Stored data:
——————————

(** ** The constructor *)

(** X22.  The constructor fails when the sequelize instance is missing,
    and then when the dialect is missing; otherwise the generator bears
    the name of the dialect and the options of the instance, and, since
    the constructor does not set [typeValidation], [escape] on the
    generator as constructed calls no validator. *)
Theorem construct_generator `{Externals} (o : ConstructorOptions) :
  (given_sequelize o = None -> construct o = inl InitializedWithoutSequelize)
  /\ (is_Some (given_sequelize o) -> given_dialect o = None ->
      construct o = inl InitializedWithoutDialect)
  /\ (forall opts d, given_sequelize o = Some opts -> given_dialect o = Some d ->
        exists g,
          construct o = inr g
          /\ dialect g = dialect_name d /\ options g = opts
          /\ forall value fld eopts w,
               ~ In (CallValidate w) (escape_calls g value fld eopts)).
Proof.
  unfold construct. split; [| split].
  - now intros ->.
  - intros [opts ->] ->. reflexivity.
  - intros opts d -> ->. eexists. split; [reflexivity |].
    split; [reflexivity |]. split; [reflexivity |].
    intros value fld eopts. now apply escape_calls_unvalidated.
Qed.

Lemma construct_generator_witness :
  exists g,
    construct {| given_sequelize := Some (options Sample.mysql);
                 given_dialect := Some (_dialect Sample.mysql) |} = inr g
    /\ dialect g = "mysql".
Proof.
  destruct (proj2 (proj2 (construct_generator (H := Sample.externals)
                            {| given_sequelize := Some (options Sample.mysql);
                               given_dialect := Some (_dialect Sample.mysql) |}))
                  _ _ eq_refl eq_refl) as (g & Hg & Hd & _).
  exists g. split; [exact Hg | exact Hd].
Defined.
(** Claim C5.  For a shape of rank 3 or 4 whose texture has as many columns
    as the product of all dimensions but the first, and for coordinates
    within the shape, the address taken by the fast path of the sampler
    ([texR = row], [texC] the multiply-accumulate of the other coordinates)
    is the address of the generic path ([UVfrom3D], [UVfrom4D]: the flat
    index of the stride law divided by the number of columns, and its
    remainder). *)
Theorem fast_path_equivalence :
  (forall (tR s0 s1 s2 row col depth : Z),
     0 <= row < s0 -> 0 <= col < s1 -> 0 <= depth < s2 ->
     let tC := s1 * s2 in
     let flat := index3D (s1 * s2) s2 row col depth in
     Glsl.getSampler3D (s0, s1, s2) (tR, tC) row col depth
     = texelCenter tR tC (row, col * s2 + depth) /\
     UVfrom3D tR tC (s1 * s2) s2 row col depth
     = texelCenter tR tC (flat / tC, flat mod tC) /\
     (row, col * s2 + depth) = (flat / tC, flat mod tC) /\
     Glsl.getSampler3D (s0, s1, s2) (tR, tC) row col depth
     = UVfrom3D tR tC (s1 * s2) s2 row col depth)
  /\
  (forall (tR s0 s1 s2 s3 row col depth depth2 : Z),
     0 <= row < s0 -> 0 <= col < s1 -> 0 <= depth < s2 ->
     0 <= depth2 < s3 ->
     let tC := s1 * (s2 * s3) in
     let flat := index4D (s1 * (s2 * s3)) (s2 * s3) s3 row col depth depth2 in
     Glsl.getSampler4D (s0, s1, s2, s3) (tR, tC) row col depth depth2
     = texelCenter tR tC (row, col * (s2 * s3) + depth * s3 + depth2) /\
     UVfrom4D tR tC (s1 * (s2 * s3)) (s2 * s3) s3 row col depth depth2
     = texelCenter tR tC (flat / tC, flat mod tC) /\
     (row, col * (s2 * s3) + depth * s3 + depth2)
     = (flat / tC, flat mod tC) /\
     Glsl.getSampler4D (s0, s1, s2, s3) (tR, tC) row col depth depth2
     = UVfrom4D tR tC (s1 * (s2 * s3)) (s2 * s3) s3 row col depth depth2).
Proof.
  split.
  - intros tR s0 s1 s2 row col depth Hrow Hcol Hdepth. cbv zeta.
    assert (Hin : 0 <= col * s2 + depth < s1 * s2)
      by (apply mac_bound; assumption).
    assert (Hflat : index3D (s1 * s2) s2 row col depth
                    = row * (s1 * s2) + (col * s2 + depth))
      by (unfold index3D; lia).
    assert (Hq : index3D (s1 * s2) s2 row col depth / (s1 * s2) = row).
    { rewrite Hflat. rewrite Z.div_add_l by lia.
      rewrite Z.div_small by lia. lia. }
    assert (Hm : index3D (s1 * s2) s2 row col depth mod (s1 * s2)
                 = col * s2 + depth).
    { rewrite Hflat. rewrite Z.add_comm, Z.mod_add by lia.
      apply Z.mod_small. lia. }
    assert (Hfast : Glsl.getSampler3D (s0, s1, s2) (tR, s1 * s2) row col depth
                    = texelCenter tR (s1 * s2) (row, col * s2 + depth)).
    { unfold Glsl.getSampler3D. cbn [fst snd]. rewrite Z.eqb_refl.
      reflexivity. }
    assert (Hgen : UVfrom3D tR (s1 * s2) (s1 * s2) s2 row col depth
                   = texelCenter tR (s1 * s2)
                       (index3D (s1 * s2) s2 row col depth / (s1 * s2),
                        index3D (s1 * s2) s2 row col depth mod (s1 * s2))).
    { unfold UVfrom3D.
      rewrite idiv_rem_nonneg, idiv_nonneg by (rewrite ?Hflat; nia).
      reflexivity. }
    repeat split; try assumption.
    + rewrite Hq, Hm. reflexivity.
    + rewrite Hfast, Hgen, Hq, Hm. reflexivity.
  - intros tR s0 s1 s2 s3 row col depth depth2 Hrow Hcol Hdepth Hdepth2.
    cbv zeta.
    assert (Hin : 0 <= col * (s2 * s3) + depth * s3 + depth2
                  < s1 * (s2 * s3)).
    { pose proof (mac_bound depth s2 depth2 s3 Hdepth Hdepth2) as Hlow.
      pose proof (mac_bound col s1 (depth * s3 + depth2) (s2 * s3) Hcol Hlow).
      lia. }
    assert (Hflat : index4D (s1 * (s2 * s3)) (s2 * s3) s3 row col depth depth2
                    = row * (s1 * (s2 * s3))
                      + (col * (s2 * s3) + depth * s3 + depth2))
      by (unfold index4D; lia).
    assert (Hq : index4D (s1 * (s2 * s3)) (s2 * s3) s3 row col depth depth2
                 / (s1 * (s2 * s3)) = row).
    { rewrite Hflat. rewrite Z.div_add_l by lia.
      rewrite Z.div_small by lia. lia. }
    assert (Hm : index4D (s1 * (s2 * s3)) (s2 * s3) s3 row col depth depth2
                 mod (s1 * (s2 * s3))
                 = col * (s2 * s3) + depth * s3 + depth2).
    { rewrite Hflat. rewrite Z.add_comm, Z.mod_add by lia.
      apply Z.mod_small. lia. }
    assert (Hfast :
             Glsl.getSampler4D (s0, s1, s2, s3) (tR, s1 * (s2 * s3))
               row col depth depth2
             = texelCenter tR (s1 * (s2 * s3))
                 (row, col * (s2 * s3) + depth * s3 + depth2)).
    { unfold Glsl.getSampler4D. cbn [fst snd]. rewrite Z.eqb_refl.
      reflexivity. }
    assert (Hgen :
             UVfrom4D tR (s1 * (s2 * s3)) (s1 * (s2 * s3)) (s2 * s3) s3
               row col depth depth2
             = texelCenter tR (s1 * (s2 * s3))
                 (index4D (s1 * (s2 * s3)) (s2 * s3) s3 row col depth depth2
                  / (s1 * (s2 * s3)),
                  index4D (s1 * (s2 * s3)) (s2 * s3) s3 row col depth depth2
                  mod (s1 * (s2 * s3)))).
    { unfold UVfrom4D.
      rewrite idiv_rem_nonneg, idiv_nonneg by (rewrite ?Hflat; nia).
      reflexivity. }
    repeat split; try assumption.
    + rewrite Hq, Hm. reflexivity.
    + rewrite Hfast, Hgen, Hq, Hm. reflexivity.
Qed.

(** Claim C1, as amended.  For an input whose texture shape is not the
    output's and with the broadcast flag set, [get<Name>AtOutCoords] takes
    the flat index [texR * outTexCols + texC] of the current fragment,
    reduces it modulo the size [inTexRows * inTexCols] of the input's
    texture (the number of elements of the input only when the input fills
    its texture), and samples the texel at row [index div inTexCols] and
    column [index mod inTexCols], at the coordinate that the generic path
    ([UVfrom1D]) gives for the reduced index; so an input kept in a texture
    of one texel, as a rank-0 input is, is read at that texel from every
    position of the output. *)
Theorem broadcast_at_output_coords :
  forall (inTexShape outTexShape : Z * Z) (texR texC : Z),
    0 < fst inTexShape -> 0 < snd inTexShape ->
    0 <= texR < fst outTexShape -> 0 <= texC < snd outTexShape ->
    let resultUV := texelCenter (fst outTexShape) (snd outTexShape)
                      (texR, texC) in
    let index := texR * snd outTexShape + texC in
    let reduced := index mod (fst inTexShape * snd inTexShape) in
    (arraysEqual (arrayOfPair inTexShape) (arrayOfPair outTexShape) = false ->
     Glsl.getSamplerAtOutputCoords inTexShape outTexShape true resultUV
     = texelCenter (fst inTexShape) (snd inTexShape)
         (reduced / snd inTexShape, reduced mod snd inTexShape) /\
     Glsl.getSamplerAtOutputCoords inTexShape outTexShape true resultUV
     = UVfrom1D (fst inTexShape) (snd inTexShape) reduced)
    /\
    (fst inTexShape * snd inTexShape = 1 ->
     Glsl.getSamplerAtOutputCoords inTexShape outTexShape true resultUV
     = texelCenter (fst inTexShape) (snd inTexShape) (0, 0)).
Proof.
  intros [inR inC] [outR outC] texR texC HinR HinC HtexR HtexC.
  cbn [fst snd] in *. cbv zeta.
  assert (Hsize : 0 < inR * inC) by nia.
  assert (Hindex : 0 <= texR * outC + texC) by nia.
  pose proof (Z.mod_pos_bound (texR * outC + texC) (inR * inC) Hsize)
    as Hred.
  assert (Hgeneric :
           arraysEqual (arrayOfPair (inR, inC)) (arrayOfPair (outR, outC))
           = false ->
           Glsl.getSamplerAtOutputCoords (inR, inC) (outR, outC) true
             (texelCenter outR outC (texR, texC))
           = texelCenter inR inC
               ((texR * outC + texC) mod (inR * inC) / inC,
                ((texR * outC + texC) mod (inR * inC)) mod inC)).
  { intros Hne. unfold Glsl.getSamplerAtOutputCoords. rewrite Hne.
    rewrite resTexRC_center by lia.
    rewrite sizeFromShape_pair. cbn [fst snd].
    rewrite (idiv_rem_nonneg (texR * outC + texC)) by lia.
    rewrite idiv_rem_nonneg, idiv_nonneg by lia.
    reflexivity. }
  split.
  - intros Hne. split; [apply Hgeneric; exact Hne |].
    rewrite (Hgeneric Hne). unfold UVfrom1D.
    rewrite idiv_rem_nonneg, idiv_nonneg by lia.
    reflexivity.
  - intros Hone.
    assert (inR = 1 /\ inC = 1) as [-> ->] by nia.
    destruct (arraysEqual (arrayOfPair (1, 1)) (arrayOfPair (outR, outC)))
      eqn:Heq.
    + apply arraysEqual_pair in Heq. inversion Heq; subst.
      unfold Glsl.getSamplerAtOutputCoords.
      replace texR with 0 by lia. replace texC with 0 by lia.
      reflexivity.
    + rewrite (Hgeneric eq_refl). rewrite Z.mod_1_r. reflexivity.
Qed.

——————————

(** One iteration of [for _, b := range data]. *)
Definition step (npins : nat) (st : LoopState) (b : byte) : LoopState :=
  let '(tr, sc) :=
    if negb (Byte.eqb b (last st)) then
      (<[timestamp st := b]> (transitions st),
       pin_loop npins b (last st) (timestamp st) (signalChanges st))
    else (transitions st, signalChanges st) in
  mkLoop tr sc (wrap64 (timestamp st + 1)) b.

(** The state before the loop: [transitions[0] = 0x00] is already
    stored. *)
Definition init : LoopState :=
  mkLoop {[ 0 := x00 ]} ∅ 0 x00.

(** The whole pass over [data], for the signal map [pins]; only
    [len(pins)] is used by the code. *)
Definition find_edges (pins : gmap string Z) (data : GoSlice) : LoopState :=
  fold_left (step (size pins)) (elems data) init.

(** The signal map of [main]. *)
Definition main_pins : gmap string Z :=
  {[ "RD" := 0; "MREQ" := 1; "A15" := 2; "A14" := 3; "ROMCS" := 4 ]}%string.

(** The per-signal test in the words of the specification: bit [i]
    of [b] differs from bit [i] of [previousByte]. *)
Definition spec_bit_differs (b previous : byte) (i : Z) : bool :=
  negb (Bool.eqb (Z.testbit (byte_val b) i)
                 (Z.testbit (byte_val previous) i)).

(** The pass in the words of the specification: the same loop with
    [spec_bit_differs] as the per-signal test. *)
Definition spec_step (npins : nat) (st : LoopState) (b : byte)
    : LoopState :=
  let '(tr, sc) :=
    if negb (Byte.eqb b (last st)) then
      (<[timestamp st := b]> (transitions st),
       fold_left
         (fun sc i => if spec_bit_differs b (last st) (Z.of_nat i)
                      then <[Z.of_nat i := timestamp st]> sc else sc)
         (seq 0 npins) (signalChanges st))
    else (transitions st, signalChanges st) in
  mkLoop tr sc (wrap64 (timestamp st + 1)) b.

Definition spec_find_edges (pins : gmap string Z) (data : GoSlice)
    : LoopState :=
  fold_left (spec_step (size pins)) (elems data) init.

——————————

The task: Send back an exact copy of only the lines from the line with "(Z.testbit (byte_val previous)" up to and including the line with "fold_left (spec_step (size" in the data above.

Result of this task:
                 (Z.testbit (byte_val previous) i)).

(** The pass in the words of the specification: the same loop with
    [spec_bit_differs] as the per-signal test. *)
Definition spec_step (npins : nat) (st : LoopState) (b : byte)
    : LoopState :=
  let '(tr, sc) :=
    if negb (Byte.eqb b (last st)) then
      (<[timestamp st := b]> (transitions st),
       fold_left
         (fun sc i => if spec_bit_differs b (last st) (Z.of_nat i)
                      then <[Z.of_nat i := timestamp st]> sc else sc)
         (seq 0 npins) (signalChanges st))
    else (transitions st, signalChanges st) in
  mkLoop tr sc (wrap64 (timestamp st + 1)) b.

Definition spec_find_edges (pins : gmap string Z) (data : GoSlice)
    : LoopState :=
  fold_left (spec_step (size pins)) (elems data) init.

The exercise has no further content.